**ABOUT THIS EXERCISE:**
The first line of the entries through the line bearing "(** ** The cache *)": copy these lines exactly and return nothing else.

Saved entries
::::::::::

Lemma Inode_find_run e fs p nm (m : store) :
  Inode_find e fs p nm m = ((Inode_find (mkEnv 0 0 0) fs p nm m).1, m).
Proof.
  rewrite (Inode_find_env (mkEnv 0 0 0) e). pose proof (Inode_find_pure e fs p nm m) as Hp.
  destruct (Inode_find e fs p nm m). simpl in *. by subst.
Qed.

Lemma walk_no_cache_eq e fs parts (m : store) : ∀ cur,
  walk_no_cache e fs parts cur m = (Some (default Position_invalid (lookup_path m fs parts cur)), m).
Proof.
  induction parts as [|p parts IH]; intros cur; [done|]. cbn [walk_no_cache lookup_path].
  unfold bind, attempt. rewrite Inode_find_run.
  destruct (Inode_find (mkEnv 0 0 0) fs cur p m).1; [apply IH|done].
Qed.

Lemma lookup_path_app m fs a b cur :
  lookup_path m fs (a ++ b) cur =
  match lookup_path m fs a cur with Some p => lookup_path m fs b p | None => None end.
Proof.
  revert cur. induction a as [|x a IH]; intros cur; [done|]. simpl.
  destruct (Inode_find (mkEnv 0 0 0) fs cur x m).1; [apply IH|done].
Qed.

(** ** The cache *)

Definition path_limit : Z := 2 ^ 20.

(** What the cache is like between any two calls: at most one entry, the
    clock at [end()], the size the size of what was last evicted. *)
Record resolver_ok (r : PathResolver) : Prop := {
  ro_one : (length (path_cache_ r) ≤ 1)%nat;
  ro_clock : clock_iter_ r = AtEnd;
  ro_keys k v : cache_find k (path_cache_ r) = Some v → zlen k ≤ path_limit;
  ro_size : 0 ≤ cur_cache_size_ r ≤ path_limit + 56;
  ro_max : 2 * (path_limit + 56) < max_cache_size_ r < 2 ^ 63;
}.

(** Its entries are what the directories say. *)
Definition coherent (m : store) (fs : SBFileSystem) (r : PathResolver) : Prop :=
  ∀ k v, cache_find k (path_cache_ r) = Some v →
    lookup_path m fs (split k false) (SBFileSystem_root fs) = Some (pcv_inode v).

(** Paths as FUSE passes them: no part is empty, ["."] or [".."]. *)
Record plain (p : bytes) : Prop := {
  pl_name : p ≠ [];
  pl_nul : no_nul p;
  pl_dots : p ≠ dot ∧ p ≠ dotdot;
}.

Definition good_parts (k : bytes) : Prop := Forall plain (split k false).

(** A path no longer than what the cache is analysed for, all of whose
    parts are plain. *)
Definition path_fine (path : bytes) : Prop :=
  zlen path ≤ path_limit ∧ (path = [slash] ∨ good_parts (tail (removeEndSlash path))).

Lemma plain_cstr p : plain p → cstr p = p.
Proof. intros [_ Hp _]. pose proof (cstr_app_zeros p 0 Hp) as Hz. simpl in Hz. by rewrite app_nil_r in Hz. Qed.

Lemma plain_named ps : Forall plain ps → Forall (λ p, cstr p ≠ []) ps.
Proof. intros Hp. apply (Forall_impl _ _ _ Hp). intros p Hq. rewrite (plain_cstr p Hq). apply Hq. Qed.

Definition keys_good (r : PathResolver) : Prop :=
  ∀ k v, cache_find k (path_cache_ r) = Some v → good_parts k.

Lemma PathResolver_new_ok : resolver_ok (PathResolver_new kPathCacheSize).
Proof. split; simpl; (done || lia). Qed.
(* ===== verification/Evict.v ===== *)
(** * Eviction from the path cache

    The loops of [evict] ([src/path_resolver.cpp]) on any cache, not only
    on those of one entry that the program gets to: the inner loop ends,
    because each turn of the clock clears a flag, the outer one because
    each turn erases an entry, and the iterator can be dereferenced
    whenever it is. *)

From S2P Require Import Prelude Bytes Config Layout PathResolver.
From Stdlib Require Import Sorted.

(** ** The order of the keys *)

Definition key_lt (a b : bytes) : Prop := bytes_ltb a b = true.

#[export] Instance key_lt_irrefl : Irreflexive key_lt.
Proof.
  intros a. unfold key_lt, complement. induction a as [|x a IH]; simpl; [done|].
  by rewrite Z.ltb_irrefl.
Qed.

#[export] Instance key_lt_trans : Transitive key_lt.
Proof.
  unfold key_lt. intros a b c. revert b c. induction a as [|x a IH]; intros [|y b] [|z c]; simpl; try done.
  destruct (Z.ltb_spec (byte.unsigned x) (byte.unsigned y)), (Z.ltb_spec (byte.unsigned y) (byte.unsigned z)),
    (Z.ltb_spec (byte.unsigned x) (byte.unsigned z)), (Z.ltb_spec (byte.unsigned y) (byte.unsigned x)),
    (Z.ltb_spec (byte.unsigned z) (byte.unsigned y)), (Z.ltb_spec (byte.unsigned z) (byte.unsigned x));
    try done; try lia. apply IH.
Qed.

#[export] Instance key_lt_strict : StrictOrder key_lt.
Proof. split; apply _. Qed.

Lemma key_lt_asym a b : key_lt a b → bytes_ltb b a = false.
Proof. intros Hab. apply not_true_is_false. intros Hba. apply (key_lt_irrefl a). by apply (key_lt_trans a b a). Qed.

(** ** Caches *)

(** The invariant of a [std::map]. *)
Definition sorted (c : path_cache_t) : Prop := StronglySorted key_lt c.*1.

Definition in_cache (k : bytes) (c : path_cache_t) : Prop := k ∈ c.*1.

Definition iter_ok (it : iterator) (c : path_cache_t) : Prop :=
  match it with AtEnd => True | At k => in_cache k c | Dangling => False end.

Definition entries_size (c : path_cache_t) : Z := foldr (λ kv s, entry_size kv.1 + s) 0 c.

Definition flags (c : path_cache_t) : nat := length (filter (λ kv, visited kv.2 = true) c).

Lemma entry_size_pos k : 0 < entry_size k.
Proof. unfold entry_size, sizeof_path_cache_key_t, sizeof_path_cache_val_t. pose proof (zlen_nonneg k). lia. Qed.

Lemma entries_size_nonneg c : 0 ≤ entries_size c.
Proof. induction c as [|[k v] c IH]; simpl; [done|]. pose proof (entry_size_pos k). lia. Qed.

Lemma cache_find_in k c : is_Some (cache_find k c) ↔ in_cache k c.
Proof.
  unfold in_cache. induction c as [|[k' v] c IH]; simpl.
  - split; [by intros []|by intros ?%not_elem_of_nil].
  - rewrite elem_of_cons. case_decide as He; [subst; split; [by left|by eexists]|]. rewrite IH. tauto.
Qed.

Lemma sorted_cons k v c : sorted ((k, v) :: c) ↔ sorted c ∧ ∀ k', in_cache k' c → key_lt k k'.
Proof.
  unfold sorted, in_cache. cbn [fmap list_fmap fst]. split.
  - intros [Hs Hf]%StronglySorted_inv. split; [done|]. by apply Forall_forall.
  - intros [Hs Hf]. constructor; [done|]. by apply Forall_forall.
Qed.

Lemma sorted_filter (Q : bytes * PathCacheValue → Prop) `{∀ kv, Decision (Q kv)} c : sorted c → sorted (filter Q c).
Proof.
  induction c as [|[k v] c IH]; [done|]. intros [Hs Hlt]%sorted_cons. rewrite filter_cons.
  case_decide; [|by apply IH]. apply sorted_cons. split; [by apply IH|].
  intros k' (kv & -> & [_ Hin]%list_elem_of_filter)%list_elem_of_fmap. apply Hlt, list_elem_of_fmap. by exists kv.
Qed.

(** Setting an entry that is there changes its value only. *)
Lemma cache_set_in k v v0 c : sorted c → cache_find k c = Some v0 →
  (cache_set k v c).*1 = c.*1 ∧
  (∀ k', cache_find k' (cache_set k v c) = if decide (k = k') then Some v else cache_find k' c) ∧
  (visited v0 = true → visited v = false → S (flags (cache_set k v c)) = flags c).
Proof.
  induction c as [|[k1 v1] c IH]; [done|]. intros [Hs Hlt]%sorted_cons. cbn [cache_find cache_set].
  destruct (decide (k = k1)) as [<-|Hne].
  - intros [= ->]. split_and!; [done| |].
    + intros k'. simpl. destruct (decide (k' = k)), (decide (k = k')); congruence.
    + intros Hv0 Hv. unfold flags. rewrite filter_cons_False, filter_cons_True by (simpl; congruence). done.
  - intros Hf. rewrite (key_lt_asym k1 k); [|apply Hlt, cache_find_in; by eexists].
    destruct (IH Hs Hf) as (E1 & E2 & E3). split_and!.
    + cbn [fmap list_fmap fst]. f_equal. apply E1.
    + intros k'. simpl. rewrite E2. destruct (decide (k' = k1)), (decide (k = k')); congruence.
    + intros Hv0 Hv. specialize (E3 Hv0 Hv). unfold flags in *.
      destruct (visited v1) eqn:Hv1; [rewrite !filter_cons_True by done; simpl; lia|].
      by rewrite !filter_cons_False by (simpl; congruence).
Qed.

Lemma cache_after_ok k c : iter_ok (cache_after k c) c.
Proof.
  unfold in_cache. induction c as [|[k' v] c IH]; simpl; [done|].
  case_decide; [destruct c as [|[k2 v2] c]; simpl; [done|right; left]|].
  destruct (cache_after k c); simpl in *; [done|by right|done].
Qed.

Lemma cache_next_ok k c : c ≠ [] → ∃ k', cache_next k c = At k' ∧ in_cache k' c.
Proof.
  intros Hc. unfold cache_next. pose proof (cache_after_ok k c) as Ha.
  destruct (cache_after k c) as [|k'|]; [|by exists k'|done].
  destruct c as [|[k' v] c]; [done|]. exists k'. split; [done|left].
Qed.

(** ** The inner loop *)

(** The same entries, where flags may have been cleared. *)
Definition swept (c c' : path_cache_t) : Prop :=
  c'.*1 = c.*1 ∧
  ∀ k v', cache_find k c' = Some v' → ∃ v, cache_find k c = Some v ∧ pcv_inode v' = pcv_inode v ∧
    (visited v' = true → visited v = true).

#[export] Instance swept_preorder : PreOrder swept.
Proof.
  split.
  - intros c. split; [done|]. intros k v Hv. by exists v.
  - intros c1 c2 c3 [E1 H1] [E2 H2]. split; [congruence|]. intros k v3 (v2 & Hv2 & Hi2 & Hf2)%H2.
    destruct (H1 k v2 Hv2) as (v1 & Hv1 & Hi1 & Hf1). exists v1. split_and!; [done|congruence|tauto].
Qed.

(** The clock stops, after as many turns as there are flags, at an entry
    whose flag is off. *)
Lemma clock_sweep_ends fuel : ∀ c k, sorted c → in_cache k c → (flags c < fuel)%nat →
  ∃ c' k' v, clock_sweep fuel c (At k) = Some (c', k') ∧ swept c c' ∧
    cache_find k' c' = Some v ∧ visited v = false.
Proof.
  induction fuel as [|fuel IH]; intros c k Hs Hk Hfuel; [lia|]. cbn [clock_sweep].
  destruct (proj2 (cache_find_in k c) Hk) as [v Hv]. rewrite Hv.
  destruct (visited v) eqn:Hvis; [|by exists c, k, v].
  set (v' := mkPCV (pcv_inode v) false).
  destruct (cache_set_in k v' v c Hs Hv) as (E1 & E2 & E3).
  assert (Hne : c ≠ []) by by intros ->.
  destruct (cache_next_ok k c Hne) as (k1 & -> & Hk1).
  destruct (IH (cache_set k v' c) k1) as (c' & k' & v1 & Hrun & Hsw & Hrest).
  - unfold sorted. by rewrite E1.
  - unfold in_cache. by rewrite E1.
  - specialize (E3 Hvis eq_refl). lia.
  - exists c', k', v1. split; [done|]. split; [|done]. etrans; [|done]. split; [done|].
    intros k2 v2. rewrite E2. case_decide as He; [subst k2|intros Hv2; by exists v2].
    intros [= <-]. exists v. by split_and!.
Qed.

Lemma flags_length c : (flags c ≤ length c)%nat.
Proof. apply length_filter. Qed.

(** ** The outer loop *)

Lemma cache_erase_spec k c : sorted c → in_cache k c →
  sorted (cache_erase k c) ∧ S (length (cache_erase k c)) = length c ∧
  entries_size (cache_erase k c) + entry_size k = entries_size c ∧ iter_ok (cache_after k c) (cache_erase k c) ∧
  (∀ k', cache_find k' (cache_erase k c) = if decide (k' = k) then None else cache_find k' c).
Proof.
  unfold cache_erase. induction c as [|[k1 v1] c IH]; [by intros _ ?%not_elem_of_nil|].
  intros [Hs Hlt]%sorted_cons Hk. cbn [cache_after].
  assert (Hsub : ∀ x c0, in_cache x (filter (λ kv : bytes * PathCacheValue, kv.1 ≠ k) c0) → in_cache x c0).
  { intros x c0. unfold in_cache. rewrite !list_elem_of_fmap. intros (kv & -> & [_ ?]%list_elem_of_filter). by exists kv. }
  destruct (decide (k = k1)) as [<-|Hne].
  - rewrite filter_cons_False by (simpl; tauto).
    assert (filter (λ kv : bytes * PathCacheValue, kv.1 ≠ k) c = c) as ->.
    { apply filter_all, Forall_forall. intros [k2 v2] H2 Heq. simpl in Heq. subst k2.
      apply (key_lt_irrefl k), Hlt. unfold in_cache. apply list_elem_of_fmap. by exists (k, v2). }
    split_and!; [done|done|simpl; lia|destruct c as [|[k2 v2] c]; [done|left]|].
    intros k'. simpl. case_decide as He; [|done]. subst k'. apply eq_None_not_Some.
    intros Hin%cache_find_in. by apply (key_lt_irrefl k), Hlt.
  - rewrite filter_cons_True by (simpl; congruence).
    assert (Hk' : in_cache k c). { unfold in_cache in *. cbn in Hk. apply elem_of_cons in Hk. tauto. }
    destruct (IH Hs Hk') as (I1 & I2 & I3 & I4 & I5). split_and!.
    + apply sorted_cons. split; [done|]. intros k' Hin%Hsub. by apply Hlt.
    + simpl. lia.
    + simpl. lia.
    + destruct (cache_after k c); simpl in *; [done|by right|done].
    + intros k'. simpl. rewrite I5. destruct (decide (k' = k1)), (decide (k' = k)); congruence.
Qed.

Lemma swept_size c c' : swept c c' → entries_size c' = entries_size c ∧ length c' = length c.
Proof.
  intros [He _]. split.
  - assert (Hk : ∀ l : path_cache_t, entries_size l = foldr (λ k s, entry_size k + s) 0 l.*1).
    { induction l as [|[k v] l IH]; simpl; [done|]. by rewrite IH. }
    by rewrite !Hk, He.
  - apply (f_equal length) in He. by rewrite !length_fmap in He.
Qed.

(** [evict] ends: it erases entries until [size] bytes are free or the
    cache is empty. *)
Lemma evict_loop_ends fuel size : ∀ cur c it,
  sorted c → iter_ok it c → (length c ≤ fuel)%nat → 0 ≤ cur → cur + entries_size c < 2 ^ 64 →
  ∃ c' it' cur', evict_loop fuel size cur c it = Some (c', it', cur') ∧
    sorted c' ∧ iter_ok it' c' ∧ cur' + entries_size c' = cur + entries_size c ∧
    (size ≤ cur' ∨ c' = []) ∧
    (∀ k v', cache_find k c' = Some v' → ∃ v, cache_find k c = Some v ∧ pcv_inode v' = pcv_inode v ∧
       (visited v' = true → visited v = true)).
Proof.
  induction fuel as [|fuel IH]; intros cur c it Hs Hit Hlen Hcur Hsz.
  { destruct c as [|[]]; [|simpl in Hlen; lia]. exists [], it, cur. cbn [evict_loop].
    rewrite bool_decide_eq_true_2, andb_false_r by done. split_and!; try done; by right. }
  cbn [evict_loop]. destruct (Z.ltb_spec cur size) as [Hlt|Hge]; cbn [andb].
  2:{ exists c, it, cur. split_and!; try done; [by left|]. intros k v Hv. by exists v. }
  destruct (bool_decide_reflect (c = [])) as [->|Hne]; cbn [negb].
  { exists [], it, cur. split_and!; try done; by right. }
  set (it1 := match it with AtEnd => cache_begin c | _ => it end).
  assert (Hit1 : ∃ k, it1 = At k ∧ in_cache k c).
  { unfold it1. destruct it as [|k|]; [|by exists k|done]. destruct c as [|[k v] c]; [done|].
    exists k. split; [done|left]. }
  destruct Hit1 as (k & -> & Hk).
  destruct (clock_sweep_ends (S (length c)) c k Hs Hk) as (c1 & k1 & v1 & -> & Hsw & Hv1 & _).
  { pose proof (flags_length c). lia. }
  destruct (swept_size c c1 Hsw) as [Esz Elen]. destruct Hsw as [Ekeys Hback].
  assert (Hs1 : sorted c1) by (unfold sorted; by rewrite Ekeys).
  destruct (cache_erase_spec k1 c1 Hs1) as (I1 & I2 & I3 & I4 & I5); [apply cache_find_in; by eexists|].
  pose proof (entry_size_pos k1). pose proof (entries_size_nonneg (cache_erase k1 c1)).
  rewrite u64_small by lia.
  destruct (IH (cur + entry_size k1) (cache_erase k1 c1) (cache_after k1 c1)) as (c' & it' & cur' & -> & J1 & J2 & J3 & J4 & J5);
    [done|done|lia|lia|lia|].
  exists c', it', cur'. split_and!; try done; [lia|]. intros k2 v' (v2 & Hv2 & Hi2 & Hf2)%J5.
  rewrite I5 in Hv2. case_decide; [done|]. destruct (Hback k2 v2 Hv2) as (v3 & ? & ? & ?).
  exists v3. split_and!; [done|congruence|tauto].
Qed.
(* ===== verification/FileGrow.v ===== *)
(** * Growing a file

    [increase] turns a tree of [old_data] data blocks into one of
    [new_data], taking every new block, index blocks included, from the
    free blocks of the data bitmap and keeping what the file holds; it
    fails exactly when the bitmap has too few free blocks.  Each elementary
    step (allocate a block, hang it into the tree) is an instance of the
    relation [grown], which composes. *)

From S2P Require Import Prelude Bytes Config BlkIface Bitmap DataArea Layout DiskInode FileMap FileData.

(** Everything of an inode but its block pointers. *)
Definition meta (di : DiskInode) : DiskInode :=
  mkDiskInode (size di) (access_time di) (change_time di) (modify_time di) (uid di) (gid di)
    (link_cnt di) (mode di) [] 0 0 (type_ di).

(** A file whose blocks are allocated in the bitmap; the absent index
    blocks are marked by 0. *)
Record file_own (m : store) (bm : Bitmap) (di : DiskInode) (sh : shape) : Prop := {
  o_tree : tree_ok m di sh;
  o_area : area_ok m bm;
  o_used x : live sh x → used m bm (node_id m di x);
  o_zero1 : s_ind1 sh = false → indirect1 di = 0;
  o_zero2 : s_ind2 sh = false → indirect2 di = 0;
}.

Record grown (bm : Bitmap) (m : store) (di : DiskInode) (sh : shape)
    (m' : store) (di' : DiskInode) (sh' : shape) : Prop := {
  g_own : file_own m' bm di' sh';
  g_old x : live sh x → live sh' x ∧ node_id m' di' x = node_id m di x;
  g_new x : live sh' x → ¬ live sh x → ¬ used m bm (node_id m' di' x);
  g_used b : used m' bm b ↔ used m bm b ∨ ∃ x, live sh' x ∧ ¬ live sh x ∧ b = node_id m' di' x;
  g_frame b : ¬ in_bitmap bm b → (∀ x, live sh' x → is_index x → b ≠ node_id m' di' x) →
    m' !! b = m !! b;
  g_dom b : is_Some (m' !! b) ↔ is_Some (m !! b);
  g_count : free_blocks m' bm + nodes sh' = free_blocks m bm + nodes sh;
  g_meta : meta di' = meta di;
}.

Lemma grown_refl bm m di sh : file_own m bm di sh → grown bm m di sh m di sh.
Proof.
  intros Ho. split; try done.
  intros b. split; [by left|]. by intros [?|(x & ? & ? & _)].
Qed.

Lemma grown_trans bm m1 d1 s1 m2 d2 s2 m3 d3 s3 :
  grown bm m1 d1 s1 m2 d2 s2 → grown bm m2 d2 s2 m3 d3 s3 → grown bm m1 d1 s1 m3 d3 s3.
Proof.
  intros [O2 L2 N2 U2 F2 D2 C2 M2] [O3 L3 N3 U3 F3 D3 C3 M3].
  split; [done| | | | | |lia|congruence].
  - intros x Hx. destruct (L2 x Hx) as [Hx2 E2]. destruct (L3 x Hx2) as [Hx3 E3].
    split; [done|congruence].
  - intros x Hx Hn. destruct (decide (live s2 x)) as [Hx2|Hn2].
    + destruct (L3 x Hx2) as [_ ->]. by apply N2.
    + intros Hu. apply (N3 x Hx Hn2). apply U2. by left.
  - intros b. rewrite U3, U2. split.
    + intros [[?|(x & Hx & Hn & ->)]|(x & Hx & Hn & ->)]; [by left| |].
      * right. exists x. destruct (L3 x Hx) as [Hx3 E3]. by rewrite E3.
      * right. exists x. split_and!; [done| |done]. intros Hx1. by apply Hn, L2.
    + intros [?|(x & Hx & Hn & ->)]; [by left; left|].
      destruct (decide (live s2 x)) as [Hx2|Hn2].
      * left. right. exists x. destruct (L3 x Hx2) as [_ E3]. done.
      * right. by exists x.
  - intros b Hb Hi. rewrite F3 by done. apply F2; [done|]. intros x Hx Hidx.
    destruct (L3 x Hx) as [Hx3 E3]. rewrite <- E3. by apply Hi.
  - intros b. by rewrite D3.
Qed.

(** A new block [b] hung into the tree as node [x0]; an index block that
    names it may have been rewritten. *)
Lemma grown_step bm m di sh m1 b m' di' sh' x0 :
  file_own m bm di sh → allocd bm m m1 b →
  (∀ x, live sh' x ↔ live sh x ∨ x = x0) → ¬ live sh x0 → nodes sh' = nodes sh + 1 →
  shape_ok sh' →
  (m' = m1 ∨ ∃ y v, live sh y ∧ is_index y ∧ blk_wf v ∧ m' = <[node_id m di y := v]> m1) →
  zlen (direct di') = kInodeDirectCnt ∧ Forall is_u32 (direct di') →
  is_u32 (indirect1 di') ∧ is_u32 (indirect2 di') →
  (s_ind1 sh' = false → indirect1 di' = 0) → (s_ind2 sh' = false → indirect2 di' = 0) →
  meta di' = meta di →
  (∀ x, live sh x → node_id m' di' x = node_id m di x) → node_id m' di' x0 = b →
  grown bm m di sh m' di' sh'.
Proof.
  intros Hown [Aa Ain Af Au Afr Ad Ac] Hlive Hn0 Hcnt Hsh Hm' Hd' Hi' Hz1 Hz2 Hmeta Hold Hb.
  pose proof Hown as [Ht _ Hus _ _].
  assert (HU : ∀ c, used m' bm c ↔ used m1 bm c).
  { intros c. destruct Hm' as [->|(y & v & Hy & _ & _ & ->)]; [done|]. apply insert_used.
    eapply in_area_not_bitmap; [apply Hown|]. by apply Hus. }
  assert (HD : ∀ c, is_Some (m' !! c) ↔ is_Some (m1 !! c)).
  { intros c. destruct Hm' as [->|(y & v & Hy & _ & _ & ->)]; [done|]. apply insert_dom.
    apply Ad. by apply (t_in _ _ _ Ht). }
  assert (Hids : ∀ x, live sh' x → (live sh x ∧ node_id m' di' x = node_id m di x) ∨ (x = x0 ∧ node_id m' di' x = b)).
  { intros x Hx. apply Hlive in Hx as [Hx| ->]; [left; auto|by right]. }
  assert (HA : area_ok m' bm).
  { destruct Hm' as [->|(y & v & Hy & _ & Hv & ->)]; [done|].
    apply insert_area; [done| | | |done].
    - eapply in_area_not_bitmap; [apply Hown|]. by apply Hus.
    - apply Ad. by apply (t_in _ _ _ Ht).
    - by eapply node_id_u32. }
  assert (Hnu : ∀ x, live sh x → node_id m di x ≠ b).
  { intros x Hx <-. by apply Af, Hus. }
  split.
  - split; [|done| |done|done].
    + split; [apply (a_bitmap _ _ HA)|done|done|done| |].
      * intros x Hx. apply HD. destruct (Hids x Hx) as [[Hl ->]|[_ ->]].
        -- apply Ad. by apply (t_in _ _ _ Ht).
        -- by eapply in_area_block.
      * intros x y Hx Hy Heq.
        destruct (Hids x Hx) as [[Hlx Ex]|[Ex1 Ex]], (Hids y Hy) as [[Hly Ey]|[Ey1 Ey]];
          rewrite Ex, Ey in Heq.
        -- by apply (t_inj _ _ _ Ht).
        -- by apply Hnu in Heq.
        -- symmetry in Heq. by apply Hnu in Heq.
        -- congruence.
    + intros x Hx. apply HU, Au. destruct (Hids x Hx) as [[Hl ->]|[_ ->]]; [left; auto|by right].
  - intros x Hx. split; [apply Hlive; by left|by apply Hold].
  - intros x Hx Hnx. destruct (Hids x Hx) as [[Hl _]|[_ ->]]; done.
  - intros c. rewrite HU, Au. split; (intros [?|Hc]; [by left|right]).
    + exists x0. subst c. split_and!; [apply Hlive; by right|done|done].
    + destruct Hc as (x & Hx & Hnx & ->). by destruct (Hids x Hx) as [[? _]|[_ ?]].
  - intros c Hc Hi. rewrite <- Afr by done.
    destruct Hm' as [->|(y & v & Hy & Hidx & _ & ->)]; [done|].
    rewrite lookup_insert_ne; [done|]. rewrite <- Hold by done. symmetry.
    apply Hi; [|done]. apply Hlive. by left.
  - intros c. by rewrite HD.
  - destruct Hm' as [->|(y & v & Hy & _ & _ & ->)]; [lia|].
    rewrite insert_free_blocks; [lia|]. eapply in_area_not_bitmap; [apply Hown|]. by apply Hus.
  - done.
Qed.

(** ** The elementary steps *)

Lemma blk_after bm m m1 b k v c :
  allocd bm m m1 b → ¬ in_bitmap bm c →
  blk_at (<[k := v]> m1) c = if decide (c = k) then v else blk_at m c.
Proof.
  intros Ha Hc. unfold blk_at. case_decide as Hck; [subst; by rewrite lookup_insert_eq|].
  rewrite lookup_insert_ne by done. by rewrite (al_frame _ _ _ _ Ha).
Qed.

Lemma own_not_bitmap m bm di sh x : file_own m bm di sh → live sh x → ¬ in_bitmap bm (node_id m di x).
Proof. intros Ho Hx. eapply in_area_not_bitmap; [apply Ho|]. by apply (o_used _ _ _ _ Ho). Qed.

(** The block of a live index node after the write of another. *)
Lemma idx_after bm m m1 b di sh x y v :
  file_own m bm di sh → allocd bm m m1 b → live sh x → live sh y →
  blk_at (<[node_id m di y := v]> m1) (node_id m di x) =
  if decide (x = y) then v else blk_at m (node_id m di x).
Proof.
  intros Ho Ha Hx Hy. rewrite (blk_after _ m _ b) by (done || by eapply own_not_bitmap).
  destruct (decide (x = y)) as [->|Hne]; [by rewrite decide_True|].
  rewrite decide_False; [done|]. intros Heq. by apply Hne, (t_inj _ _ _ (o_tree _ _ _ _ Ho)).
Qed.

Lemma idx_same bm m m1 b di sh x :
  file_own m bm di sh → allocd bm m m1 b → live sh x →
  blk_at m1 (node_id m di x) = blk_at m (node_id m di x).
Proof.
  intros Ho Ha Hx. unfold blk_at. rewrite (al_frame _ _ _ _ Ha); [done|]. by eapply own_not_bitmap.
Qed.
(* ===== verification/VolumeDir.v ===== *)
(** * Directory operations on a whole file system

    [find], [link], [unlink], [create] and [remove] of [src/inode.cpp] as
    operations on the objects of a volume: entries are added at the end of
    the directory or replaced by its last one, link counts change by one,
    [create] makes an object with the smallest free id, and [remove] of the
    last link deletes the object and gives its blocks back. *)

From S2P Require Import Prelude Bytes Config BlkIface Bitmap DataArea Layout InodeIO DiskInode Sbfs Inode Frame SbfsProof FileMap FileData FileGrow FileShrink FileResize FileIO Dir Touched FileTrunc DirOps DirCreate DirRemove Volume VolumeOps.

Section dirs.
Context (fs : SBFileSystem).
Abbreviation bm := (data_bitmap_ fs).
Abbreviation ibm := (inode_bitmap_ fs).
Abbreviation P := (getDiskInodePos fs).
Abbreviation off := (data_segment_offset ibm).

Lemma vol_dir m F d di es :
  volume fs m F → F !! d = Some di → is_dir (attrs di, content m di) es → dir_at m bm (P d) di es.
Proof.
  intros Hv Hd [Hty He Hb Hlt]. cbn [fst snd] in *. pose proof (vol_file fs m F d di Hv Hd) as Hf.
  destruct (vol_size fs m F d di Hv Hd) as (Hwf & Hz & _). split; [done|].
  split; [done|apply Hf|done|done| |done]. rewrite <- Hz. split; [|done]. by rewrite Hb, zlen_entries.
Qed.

::::::::::

**OUTPUT FOR THIS EXERCISE:**
Lemma Inode_find_run e fs p nm (m : store) :
  Inode_find e fs p nm m = ((Inode_find (mkEnv 0 0 0) fs p nm m).1, m).
Proof.
  rewrite (Inode_find_env (mkEnv 0 0 0) e). pose proof (Inode_find_pure e fs p nm m) as Hp.
  destruct (Inode_find e fs p nm m). simpl in *. by subst.
Qed.

Lemma walk_no_cache_eq e fs parts (m : store) : ∀ cur,
  walk_no_cache e fs parts cur m = (Some (default Position_invalid (lookup_path m fs parts cur)), m).
Proof.
  induction parts as [|p parts IH]; intros cur; [done|]. cbn [walk_no_cache lookup_path].
  unfold bind, attempt. rewrite Inode_find_run.
  destruct (Inode_find (mkEnv 0 0 0) fs cur p m).1; [apply IH|done].
Qed.

Lemma lookup_path_app m fs a b cur :
  lookup_path m fs (a ++ b) cur =
  match lookup_path m fs a cur with Some p => lookup_path m fs b p | None => None end.
Proof.
  revert cur. induction a as [|x a IH]; intros cur; [done|]. simpl.
  destruct (Inode_find (mkEnv 0 0 0) fs cur x m).1; [apply IH|done].
Qed.

(** ** The cache *)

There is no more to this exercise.